__Task brief__.
Repeat exactly the opening lines of the records, ending with the line that contains "cs ← SetStatusCondition".

__Information given__.
Definition updateInternalServiceExportStatus (e : InternalServiceExport) (conflict : bool)
    : IO (option error) :=
  let desiredCond := if conflict then ConflictedServiceExportConflictCondition e
                     else UnconflictedServiceExportConflictCondition e in
  let currentCond := FindStatusCondition (ise_Conditions e) ServiceExportConflict in
  if EqualCondition currentCond (Some desiredCond) then mret None
  else
    cs ← SetStatusCondition (ise_Conditions e) desiredCond;
    '(err, _) ← StatusUpdate Hub KInternalServiceExport (setInternalExportConditions cs e);
    mret err.

Definition requeueLater (r : Reconciler) : Result * option error :=
  ({| Requeue := false; RequeueAfter := RetryInternal r |}, None).

Definition handleDelete (r : Reconciler) (e : InternalServiceExport)
    : IO (Result * option error) :=
  if negb (hasFinalizer e InternalServiceExportFinalizer) then mret (emptyResult, None) else
  got ← Get Hub KServiceImport (serviceImportName e);
  match got with
  | inl err => if IsNotFound err then removeFinalizer e else mret (emptyResult, Some err)
  | inr serviceImport =>
      if decide (portsOf serviceImport = []) then mret (requeueLater r) else
      let oldStatus := si_Status serviceImport in
      '(err, _) ← updateServiceImportStatus
         (removeClusterFromServiceImportStatus serviceImport (clusterIDOf e)) oldStatus;
      match err with
      | Some err => mret (emptyResult, Some err)
      | None => removeFinalizer e
      end
  end.

Definition resolveServiceImport (r : Reconciler) (e : InternalServiceExport)
    (serviceImport : ServiceImport) : IO (Result * option error) :=
  if decide (portsOf serviceImport = []) then mret (requeueLater r) else
  let oldStatus := si_Status serviceImport in
  let clusterID := clusterIDOf e in
  if decide (portsOf serviceImport = ise_Ports (ise_Spec e))
  then
    '(err, _) ← updateServiceImportStatus
       (addClusterToServiceImportStatus serviceImport clusterID) oldStatus;
    match err with
    | Some err => mret (emptyResult, Some err)
    | None => err ← updateInternalServiceExportStatus e false; mret (emptyResult, err)
    end
  else
    '(err, serviceImport) ← updateServiceImportStatus
       (removeClusterFromServiceImportStatus serviceImport clusterID) oldStatus;
    match err with
    | Some err => mret (emptyResult, Some err)
    | None =>
        if decide (portsOf serviceImport = []) then mret (requeueLater r)
        else err ← updateInternalServiceExportStatus e true; mret (emptyResult, err)
    end.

__Reply__.
Definition updateInternalServiceExportStatus (e : InternalServiceExport) (conflict : bool)
    : IO (option error) :=
  let desiredCond := if conflict then ConflictedServiceExportConflictCondition e
                     else UnconflictedServiceExportConflictCondition e in
  let currentCond := FindStatusCondition (ise_Conditions e) ServiceExportConflict in
  if EqualCondition currentCond (Some desiredCond) then mret None
  else
    cs ← SetStatusCondition (ise_Conditions e) desiredCond;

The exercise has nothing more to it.